BEGIN MATERIAL TO PROCESS

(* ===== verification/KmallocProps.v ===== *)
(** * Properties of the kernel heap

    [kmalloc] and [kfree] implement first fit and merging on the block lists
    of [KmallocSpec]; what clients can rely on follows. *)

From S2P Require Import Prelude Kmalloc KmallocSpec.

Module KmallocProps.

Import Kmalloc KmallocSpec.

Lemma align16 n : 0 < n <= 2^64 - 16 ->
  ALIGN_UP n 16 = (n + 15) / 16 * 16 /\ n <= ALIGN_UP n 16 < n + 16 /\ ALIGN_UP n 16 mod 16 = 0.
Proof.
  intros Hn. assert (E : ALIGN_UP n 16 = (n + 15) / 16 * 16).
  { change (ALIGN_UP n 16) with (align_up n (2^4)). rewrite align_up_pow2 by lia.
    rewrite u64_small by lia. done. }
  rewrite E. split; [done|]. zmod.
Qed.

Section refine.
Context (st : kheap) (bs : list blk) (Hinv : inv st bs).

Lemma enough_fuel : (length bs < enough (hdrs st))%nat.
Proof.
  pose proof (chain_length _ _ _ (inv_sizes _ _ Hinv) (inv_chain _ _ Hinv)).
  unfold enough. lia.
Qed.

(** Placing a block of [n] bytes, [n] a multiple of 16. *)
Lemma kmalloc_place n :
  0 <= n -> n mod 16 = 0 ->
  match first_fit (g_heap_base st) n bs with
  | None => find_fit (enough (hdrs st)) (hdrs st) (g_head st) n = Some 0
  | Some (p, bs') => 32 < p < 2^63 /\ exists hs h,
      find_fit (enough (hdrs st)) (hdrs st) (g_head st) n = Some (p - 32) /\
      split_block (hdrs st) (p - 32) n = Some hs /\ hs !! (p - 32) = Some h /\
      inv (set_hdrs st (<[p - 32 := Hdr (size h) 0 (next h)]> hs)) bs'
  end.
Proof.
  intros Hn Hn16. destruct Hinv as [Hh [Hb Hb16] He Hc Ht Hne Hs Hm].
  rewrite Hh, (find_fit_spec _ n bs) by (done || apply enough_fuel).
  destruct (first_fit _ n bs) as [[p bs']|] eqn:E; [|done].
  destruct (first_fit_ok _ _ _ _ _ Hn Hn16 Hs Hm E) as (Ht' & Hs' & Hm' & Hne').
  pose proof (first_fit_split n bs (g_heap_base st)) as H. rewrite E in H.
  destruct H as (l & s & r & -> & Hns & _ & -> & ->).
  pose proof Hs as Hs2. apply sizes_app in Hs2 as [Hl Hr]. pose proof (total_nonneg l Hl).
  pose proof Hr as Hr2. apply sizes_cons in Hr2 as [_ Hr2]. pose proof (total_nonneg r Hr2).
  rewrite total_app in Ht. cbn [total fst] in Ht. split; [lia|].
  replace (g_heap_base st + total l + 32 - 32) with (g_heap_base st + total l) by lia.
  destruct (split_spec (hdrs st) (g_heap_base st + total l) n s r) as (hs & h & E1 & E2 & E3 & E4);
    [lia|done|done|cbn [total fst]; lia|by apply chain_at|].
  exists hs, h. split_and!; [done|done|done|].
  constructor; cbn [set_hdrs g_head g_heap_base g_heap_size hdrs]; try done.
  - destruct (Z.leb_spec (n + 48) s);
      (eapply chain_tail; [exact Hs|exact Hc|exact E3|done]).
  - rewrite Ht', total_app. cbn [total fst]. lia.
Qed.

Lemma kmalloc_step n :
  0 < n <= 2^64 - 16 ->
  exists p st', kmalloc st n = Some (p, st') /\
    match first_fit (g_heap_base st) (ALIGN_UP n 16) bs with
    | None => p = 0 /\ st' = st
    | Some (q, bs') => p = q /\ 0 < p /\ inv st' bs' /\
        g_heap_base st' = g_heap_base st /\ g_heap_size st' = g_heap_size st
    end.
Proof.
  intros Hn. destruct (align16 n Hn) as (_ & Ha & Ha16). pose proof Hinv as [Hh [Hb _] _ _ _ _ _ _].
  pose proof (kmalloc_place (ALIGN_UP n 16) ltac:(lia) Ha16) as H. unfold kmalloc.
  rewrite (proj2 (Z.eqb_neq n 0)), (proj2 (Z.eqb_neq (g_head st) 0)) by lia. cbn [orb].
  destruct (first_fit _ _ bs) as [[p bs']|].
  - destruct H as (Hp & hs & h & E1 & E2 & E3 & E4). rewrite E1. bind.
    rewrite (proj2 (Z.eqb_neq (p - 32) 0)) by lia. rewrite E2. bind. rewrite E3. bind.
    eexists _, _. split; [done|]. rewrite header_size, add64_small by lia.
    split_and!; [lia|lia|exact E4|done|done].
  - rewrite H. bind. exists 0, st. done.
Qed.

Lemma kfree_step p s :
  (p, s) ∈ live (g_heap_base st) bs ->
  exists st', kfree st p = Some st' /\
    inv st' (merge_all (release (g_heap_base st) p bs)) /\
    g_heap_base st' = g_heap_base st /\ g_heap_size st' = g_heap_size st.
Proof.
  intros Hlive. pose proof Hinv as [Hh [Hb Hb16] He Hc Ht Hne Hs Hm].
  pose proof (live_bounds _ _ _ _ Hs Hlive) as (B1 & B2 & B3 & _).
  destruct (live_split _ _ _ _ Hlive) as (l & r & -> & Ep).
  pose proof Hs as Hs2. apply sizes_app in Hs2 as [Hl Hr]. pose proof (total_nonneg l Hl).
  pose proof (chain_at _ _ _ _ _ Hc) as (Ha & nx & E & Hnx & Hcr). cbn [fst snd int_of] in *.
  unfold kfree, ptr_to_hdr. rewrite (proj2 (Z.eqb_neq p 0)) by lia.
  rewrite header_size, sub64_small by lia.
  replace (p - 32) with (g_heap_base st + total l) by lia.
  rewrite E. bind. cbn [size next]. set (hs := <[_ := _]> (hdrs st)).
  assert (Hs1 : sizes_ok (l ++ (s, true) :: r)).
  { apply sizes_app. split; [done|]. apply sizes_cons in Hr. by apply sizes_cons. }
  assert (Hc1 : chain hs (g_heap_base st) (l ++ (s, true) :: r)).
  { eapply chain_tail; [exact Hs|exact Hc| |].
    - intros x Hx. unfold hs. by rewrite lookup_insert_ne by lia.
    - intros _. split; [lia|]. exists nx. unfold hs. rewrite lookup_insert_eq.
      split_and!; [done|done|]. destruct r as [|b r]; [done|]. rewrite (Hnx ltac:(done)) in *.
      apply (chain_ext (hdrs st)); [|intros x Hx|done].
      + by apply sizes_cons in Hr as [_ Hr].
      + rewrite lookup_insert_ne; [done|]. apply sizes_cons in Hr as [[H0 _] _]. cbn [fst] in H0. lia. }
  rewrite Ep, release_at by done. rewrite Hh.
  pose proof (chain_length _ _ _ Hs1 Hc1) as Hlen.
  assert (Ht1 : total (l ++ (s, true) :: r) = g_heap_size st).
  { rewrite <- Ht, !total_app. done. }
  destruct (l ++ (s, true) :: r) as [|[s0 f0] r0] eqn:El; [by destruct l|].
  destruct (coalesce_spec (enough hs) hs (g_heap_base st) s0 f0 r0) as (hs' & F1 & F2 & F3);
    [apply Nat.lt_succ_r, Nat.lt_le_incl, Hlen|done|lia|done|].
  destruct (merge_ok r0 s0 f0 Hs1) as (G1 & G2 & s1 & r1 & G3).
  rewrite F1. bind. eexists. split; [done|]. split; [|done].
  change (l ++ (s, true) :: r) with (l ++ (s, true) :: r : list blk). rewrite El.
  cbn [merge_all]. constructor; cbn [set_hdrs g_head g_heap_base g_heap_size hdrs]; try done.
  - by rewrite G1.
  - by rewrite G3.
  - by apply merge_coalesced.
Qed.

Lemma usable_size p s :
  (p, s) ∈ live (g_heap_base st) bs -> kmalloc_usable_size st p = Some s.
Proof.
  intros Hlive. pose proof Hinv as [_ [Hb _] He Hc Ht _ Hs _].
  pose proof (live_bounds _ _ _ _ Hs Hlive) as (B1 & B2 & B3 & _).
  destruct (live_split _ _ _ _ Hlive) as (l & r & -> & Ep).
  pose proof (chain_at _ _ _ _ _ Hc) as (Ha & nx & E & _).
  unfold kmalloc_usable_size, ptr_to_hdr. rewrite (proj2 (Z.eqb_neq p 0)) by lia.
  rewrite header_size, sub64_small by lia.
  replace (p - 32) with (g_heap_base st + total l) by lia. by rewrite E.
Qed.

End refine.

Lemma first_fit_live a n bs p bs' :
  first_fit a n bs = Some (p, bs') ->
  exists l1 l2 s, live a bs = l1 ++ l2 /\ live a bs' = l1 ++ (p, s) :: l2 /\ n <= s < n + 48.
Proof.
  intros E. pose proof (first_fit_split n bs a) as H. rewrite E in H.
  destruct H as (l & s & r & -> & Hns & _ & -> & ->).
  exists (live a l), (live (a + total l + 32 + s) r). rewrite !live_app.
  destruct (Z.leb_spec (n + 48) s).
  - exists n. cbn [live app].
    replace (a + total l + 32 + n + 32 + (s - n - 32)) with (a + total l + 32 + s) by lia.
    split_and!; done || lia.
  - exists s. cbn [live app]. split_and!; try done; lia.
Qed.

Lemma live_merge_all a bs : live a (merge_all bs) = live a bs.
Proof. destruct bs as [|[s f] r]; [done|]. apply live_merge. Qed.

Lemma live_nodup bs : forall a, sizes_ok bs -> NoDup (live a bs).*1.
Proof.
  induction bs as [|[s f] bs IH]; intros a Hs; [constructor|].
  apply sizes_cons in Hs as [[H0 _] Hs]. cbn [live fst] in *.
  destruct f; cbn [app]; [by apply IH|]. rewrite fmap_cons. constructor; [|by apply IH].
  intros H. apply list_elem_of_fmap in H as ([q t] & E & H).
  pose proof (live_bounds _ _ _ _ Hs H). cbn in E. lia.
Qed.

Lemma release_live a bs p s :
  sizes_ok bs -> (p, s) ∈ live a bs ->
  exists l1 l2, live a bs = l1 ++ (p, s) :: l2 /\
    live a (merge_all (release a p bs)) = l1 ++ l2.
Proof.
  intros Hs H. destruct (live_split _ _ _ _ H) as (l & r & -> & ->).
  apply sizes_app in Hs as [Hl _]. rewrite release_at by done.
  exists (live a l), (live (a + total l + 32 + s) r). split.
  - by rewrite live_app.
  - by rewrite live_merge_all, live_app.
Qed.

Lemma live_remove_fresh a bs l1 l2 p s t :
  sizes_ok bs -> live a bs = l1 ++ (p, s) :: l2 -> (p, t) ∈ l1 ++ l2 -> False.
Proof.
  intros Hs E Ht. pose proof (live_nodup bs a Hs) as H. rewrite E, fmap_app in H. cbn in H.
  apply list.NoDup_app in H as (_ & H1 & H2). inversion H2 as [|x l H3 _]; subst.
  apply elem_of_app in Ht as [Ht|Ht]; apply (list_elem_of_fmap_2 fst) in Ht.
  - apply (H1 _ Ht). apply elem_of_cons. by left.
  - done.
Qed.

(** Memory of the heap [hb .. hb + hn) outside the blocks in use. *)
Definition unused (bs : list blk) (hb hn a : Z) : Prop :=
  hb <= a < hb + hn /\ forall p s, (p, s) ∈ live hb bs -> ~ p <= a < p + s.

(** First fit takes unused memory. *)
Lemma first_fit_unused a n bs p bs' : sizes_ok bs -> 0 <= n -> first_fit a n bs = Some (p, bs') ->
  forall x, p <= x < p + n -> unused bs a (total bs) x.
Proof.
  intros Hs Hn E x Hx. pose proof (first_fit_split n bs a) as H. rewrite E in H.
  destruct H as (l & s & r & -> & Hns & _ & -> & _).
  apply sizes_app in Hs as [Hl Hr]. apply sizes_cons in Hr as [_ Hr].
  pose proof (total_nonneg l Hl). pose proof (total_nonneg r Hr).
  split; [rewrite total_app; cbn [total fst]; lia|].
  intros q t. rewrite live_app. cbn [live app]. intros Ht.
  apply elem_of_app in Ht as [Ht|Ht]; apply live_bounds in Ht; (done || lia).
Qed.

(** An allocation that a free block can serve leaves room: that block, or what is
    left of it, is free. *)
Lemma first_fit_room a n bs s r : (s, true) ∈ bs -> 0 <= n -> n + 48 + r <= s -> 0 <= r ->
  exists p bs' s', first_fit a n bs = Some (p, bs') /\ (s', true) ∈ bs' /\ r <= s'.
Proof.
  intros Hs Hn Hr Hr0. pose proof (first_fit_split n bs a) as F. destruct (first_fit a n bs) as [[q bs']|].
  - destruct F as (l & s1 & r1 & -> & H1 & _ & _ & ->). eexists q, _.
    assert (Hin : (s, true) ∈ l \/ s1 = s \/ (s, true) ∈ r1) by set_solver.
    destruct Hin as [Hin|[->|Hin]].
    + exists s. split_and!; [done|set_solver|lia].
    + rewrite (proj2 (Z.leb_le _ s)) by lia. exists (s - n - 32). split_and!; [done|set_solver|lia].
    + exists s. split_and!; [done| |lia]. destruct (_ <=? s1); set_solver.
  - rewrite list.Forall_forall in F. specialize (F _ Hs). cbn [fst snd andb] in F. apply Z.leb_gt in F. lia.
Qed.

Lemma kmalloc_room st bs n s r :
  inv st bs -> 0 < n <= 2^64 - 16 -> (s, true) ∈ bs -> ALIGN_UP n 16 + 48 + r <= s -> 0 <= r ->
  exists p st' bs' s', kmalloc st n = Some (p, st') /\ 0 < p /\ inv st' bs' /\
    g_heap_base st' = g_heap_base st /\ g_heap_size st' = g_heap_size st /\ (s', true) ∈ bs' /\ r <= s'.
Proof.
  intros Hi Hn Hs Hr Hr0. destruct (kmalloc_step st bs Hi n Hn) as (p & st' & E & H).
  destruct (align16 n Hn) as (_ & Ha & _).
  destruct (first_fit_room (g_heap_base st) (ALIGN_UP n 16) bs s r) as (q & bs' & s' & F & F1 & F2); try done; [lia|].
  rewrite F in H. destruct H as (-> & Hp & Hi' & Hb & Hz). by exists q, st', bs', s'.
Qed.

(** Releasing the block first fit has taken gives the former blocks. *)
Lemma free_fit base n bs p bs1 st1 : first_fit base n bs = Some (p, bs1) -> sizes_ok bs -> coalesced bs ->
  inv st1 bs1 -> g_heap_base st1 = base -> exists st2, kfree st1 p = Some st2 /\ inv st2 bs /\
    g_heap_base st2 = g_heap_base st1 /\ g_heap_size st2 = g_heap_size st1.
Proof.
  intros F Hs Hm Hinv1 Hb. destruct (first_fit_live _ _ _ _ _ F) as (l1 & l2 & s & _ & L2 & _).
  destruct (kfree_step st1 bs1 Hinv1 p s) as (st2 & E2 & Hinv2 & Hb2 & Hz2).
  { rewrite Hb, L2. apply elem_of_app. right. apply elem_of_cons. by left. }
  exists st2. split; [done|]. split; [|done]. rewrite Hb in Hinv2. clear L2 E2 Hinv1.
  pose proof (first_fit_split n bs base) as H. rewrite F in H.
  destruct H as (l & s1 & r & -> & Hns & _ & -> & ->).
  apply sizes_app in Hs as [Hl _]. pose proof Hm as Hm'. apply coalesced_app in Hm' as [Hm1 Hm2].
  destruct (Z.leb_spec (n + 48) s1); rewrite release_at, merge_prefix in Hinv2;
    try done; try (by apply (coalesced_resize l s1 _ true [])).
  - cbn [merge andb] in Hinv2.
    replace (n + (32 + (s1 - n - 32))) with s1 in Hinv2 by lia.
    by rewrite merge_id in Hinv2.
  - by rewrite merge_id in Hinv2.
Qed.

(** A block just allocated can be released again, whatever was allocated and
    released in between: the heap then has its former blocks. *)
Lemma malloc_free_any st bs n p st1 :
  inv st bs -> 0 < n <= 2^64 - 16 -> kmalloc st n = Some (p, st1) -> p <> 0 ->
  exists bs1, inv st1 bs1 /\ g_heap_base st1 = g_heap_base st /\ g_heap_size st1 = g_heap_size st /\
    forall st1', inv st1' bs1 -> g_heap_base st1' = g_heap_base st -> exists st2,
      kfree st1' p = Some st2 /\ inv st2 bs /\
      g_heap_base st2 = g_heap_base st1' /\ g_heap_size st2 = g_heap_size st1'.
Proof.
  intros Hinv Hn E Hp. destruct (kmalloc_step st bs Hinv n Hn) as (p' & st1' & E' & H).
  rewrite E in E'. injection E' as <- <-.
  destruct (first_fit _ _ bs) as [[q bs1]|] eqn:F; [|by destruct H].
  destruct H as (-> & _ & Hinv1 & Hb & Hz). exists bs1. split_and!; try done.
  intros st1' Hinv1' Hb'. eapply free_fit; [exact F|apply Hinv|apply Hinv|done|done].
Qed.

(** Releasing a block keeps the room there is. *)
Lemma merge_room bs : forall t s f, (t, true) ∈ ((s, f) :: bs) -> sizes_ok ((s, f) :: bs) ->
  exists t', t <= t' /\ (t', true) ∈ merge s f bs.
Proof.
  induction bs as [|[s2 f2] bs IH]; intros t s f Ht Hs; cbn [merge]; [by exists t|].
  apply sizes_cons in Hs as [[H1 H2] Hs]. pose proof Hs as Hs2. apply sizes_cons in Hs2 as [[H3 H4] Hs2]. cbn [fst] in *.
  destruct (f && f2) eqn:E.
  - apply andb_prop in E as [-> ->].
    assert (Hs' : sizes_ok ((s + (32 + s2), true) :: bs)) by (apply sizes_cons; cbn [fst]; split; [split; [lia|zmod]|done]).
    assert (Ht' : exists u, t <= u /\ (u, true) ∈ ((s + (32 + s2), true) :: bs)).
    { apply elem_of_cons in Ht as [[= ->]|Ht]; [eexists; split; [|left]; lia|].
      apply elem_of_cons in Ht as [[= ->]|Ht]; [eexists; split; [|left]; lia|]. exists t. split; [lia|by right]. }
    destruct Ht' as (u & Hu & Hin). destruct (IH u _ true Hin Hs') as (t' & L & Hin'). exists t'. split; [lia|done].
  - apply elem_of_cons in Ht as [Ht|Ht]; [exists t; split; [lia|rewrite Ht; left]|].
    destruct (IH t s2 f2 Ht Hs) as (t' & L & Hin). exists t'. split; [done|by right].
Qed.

END MATERIAL TO PROCESS

--- YOUR ASSIGNMENT ---
State how many lines above contain the word "replace", and nothing more.

--- YOUR RESPONSE ---
5